Le commandant Henry, en effet, est mon débiteur depuis 1876 ; je lui ai prêté quelque argent qu’il ne m’a jamais rendu, qu’il me doit encore. Cela explique bien des choses[1].

Et de même, à Grenier, avec plus de violence encore et une menace plus caractérisée contre Henry, pour qu’elle lui soit rapportée :

Quand, pour me perdre et m’achever, le ministre de la Guerre abandonne l’officier, pour chercher dans ma vie privée, et écoute les calomnies intéressées d’un drôle quelconque en épaulettes, et vraisemblablement du sieur Henry, mon débiteur et mon obligé, j’avoue qu’il est hors de mes forces de supporter ce traitement.

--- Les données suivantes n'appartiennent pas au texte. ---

(** * Product Hunt scraper: extraction, orchestration and storage

    A shallow embedding of [src/scraper.py], [src/database.py],
    [src/models.py] and the crawler of [main.py], followed by the
    properties of the specification that concern them.

    Conventions of the embedding.
    - A Python [str] is the sequence of its Unicode code points
      ([str], a list of numbers): its length, its slices and its
      characters are those Python sees.  [lit] turns an ASCII literal
      into such a sequence.
    - White space and decimal digits are those of the Unicode character
      database (version 14.0, the one of CPython 3.11).  The lower-case
      mapping is written out for ASCII and is a parameter outside it.
    - The parsed page is the tree BeautifulSoup hands to the program; the
      HTML tokenizer is a collaborator and is not modelled.
    - pydantic is the 1.x line the program is written against ([.dict()],
      [class Config]): an [HttpUrl] field is a [str] that passed the URL
      check.  The check itself and [urllib.parse.urljoin] are parameters.
    - Exceptions are values of [exn]; a computation that reads the clock
      or talks to the network is a function of the [World].  A call that
      never returns (a sleep without end) is not modelled.
    - The PostgreSQL and MongoDB servers are modelled by the part of
      their documented behaviour the statements of the program touch. *)

From Stdlib Require Import String Ascii List ZArith NArith Bool Lia Arith.
From Stdlib Require Import Permutation Sorted.
Import ListNotations.
Open Scope string_scope.
Open Scope list_scope.

(** ** Text *)

(** a Python [str]: its code points *)
Definition str : Type := list N.

(** the [str] an ASCII literal stands for *)
Definition lit (s : string) : str := map N_of_ascii (list_ascii_of_string s).

(** ** The BeautifulSoup tree *)

(** An attribute value is a string, or for the multi-valued attributes
    ([class], [rel], ...) the list of its tokens.  BeautifulSoup decides
    by the name of the attribute: [href], [src] and [data-test] are
    always strings. *)
Inductive attr_value :=
| AttrStr (s : str)
| AttrList (tokens : list str).

(** [NavigableString] covers text and CDATA, the strings [get_text]
    returns; [Comment] stands for every other string class (comments,
    declarations, script and style bodies), which [get_text] leaves out. *)
#[warnings="-register-all"]
Inductive PageElement :=
| Tag (name : str) (attrs : list (str * attr_value))
      (contents : list PageElement)
| NavigableString (s : str)
| Comment (s : str).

Si le ministre se refuse à m’entendre et à me mettre à même de lui prouver qu’il a été trompé et qu’il me cause, en acceptant toutes ces calomnies, un préjudice énorme, je dirai quelles accusations ont été portées contre moi, que j’ai demandé à être entendu et que je n’ai pu l’être. Je me demande sous quelle forme présenter cela, par la presse ou le livre[2] ?

  1. Cass., I, 709, lettre à Jules Roche (sans date).
  2. Rennes, II, 6, lettre à Grenier, du 16 février 1897.